# VIA Train derails between Winnipeg and Churchill



## CHamilton (Apr 29, 2013)

Train derails between Winnipeg and Churchill


> A Via Rail passenger train heading to Churchill from Winnipeg derailed just over the Saskatchewan border Sunday evening.
> 
> Company spokesman Jacques Gagnon confirmed to the Free Press that the derailment occurred at about 6 p.m. Sunday.
> It occurred near Togo, Sask., a hamlet just across the border, about 40 kms northwest of Roblin, Man.
> ...



Impressive pictures here: http://news.nationalpost.com/2013/04/29/amazingly-no-one-hurt-after-train-derails-in-saskatchewan/


----------



## Bob Dylan (Apr 29, 2013)

What about the Polar Bears? This Train used to be called "The Polar Bear Express" when it had a Diner and Sleeper and was a Heavily Popular Route in the Summer!


----------



## chakk (Apr 29, 2013)

Love the Mounties Media Relations folks calling it a "slight derailment"


----------



## TimePeace (Apr 29, 2013)

CHamilton said:


> [SIZE=14.399999618530273px] [/SIZE]
> Impressive pictures here: http://news.nationalpost.com/2013/04/29/amazingly-no-one-hurt-after-train-derails-in-saskatchewan/


Wow! Amazing that the car spanning the gap is still upright....


----------



## Blackwolf (Apr 29, 2013)

Damn... Almost took this train round-trip Winnipeg-Churchill back in 2008 while on my North America Rail Pass trip; they still had one Chateau sleeper as part of the consist then.

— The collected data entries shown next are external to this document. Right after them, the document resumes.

(* ===== verification/CaMain.v ===== *)
(** c/ca.c around the exchange with a server: the timed connection of [dial],
    and the run of [ca_main] from its arguments to its exit status. *)
From S2P Require Import Prelude CLib Common Sys Ca.

(** * The connection *)

(** The calls that ca makes: to the system, and to OpenSSL for the objects that
    it creates and releases; and its accesses to a block of memory and to a
    certificate, which are steps of a run too, without an answer.  A pointer is
    a number, and a null pointer 0. *)
Inductive ca_call :=
  | MemUse (p : Z) | CertUse (c : Z)
  | GetAddrInfo (host port : bytes)
  | Time                         (* the seconds of gettimeofday *)
  | SockOpen (addr : Z)
  | GetFl (fd : Z) | SetFl (fd flags : Z)
  | Connect (fd addr : Z)
  | Select (fd remain : Z)
  | SoError (fd : Z)
  | CloseFd (fd : Z)
  | FreeAddrInfo
  (* the transfer *)
  | RcvTimeout (fd s : Z) | SndTimeout (fd s : Z)
  | WriteSock (fd : Z) (b : bytes) | ReadSock (fd n : Z)
  (* memory *)
  | Calloc (n : Z) | Realloc (p n : Z) | Strndup (s : bytes) | FreeMem (p : Z)
  (* OpenSSL: contexts and connections *)
  | CtxNew | CtxFree (ctx : Z) | CtxVerifyPeer (ctx : Z) | CtxVerifyPaths (ctx : Z)
  | SslNew (ctx : Z) | SslFree (ssl : Z) | SslSni (ssl : Z) (host : bytes) | SslHost (ssl : Z) (host : bytes)
  | SslSetFd (ssl fd : Z) | SslConnect (ssl : Z) | SslVerifyResult (ssl : Z)
  | SslWrite (ssl : Z) (b : bytes) | SslRead (ssl n : Z)
  | PeerCert (ssl : Z) | PeerChain (ssl : Z) | ErrGet
  (* OpenSSL: certificates *)
  | ToUtf8 (name : Z) | OsslFree (p : Z)
  | GetAia (c : Z) | AiaFree (p : Z)
  | D2iX509 (b : bytes) | BioNew (b : bytes) | PemRead (bio : Z) | BioFree (bio : Z) | CertFree (c : Z)
  (* the output; no stream is the standard output *)
  | Fopen (path : bytes) | PemWrite (w : option Z) (c : Z) | Fclose (w : Z).

Definition O_NONBLOCK : Z := 2048.
Definition EINTR : Z := 4.
Definition EINPROGRESS : Z := 115.

(** How the wait for a connection ends: connected; this address failed; the
    time is up, everything is closed. *)
Inductive waited := Connected | NextAddr (err : bytes) | TimedOut (err : bytes).

Section Dial.
Context (strerror gai_strerror : Z -> bytes) (host : bytes) (port : Z).

Definition dial_err (what : bytes) : bytes := trunc 256 ("dial tcp " ++ host ++ ":" ++ fmt_d port ++ ": " ++ what).

(** The loop around [select], after the first connect has returned
    EINPROGRESS. *)
Fixpoint wait_connect (fuel : nat) (fd deadline : Z) : sysM (outcome waited) :=
  match fuel with
  | O => mret Fuel
  | S f =>
      now ← sys Time;
      let remain := deadline - now in
      if remain <=? 0 then sys (CloseFd fd);; sys FreeAddrInfo;; mret (Ok (TimedOut (dial_err "i/o timeout")))
      else
        s ← sys (Select fd remain);
        if s <? 0 then
          if s =? - EINTR then wait_connect f fd deadline
          else sys (CloseFd fd);; mret (Ok (NextAddr (dial_err (strerror (- s)))))
        else if s =? 0 then sys (CloseFd fd);; sys FreeAddrInfo;; mret (Ok (TimedOut (dial_err "i/o timeout")))
        else
          soerr ← sys (SoError fd);
          if soerr =? 0 then mret (Ok Connected)
          else sys (CloseFd fd);; mret (Ok (NextAddr (dial_err (strerror soerr))))
  end.

(** The loop over the addresses: the descriptor, or -1, and the message. *)
Fixpoint dial_addrs (fuel : nat) (addrs : list Z) (deadline : Z) (err : bytes) : sysM (outcome (Z * bytes)) :=
  match addrs with
  | [] => sys FreeAddrInfo;; mret (Ok (-1, match err with [] => dial_err "connect failed" | _ => err end))
  | a :: addrs' =>
      fd ← sys (SockOpen a);
      if fd <? 0 then dial_addrs fuel addrs' deadline err
      else
        fl ← sys (GetFl fd);
        sys (SetFl fd (Z.lor fl O_NONBLOCK));;
        rc ← sys (Connect fd a);
        let connected := sys (SetFl fd fl);; sys FreeAddrInfo;; mret (Ok (fd, err)) in
        if rc =? 0 then connected
        else if negb (rc =? - EINPROGRESS) then sys (CloseFd fd);; dial_addrs fuel addrs' deadline err
        else
          w ← wait_connect fuel fd deadline;
          match w with
          | Ok Connected => connected
          | Ok (NextAddr err') => dial_addrs fuel addrs' deadline err'
          | Ok (TimedOut err') => mret (Ok (-1, err'))
          | Ub => mret Ub
          | Fuel => mret Fuel
          end
  end.

(** [dial]: [addrs] are the addresses of [getaddrinfo]; the caller's message
    is empty. *)
Definition dial (fuel : nat) (addrs : list Z) (timeout : Z) : sysM (outcome (Z * bytes)) :=
  gai ← sys (GetAddrInfo host (fmt_d port));
  if negb (gai =? 0) then mret (Ok (-1, trunc 256 ("dial tcp: lookup " ++ host ++ ": " ++ gai_strerror gai)))
  else now ← sys Time; dial_addrs fuel addrs (now + timeout) [].
End Dial.

(** * The program *)

(** How the run ends: the status, what it prints on the standard output, the
    certificates it writes and where. *)
Record ca_end := CaEnd { ce_status : Z; ce_stdout : bytes; ce_saved : option (bytes * bytes) }.

Section Main.
Context {X509 : Type} (is_ca self_issued : X509 -> bool) (same : X509 -> X509 -> bool)
  (subject_cn issuer_cn expires : X509 -> bytes) (aia : X509 -> option bytes) (pem_text : X509 -> bytes).
(** The connection and the handshake with a host, with the peer's certificate
    and its chain, or an error; the fetch of an issuer; whether the output file
    opens. *)
Context (handshake : bytes -> Z -> caopts -> option (option X509 * list X509))
  (fetch : bytes -> outcome (option X509)) (opens : bytes -> bool).

Definition LF : bytes := ["010"%char].
Definition arrow : bytes := [chr 226; chr 134; chr 146].
Definition connecting (host : bytes) (port : Z) : bytes :=
  arrow ++ " Connecting to " ++ host ++ ":" ++ fmt_d port ++ " " ++ [chr 226; chr 128; chr 166] ++ LF ++ LF.

(** The end after [finish] has chosen what to save. *)
Definition fetching (o : caopts) (certs : list X509) (root : option X509) : bytes :=
  if fFetchRoot o then
    match last certs with
    | Some top =>
        match aia top with
        | Some u => LF ++ "Fetching root CA via AIA: " ++ u ++ LF ++
            match root with
            | Some r => "  Root: CN=" ++ short_cn (subject_cn r) ++ "  Expires: " ++ expires r ++ LF
            | None => []
            end
        | None => []
        end
    | None => []
    end
  else [].
Definition saved_text (n : nat) (path : bytes) : bytes :=
  LF ++ [chr 226; chr 156; chr 147] ++ " Saved " ++ fmt_d (Z.of_nat n) ++ " CA certificate(s) " ++ arrow ++ " " ++ path ++ LF ++
  "  Verified: " ++ fmt_d (Z.of_nat n) ++ " PEM block(s) readable in output file" ++ LF.

(** The part of [ca_main] after the handshake. *)
Definition ca_save (o : caopts) (host : bytes) (leaf : option X509) (chain : list X509) (before : bytes) : outcome ca_end :=
  match presented same leaf chain with
  | [] => Ok (CaEnd 1 before None)
  | c0 :: rest =>
      let certs := c0 :: rest in
      root ← (if fFetchRoot o then match aia (List.last certs c0) with Some u => fetch u | None => Ok None end else Ok None);
      let text := before ++ chain_text is_ca self_issued subject_cn issuer_cn expires aia certs ++ fetching o certs root in
      let save := to_save is_ca (fAll o) certs ++ match root with Some r => [r] | None => [] end in
      match save with
      | [] => Ok (CaEnd 1 text None)
      | _ =>
          let path := out_path (fOutput o) host in
          let pem := mjoin (pem_text <$> save) in
          if eqs path "-" then Ok (CaEnd 0 (text ++ pem) None)
          else if opens path then Ok (CaEnd 0 (text ++ saved_text (length save) path) (Some (path, pem)))
          else Ok (CaEnd 1 text None)
      end
  end.

(** [ca_main], on the arguments after its name. *)
Definition ca_main (args : list bytes) : outcome ca_end :=
  match scan_ca args caopts0 [] with
  | Scanned o pos =>
      match plan o pos with
      | ShowVersion => Ok (CaEnd 0 ("tls-ca-fetch v1.0.0" ++ LF) None)
      | NoHost | BadPort _ => Ok (CaEnd 1 [] None)
      | Fetch host port o =>
          let before := connecting host port in
          match handshake host port o with
          | None => Ok (CaEnd 1 before None)
          | Some (leaf, chain) => ca_save o host leaf chain before
          end
      end
  | BadValue _ | Missing _ | Unknown _ => Ok (CaEnd 1 [] None)
  end.
End Main.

The article mentions one of the locomotives catching fire as well. At least the damage is somewhat minimal. VIA cannot afford to loose a single one of the Budd cars these days.


----------



## NS VIA Fan (Apr 30, 2013)

jimhudson said:


> What about the Polar Bears? This Train used to be called "The Polar Bear Express" when it had a Diner and Sleeper and was a Heavily Popular Route in the Summer!


Wrong train……wrong railway. The “Polar Bear Express” still runs….but its on the Ontario Northland Railway between Cochrane and Moosonee. Scoll down here:

http://www.ontarionorthland.ca/index.php/en/passenger-trains-and-buses/polar-bear-express-train

(Note: Last fall the ONR discontinued the "Northlander" but not the Polar Bear)

The train in the article above is VIA’s former “Hudson Bay” between Winnipeg-The Pas-Churchill and it still runs with Budd Coaches, Diner and Chateau Sleepers……and has even run with a “Park” during the tourist season.

http://www.viarail.ca/sites/all/files/media/pdfs/schedules/Winter2012/VL24458_4970-13_Timetable2013_46-47.pdf


----------



## NS VIA Fan (Apr 30, 2013)

Blackwolf said:


> .......At least the damage is somewhat minimal. VIA cannot afford to loose a single one of the Budd cars these days.


After nearly 60 years of service VIA (& CP prior) have been very lucky only; losing only a handful of cars from the original Budd Fleet. Still in service…..there’s: 14 Parks, 16 Skylines, 13 Diners, 29 Chateau, 40 Manor and 43 Coaches (including several rebuilt xUS Coaches)

One of the more spectacular wrecks was the Stewiacke NS derailment in 2001 where diner “Wescana” had to be cut-up on site. (Black Wolf……you probably know the area)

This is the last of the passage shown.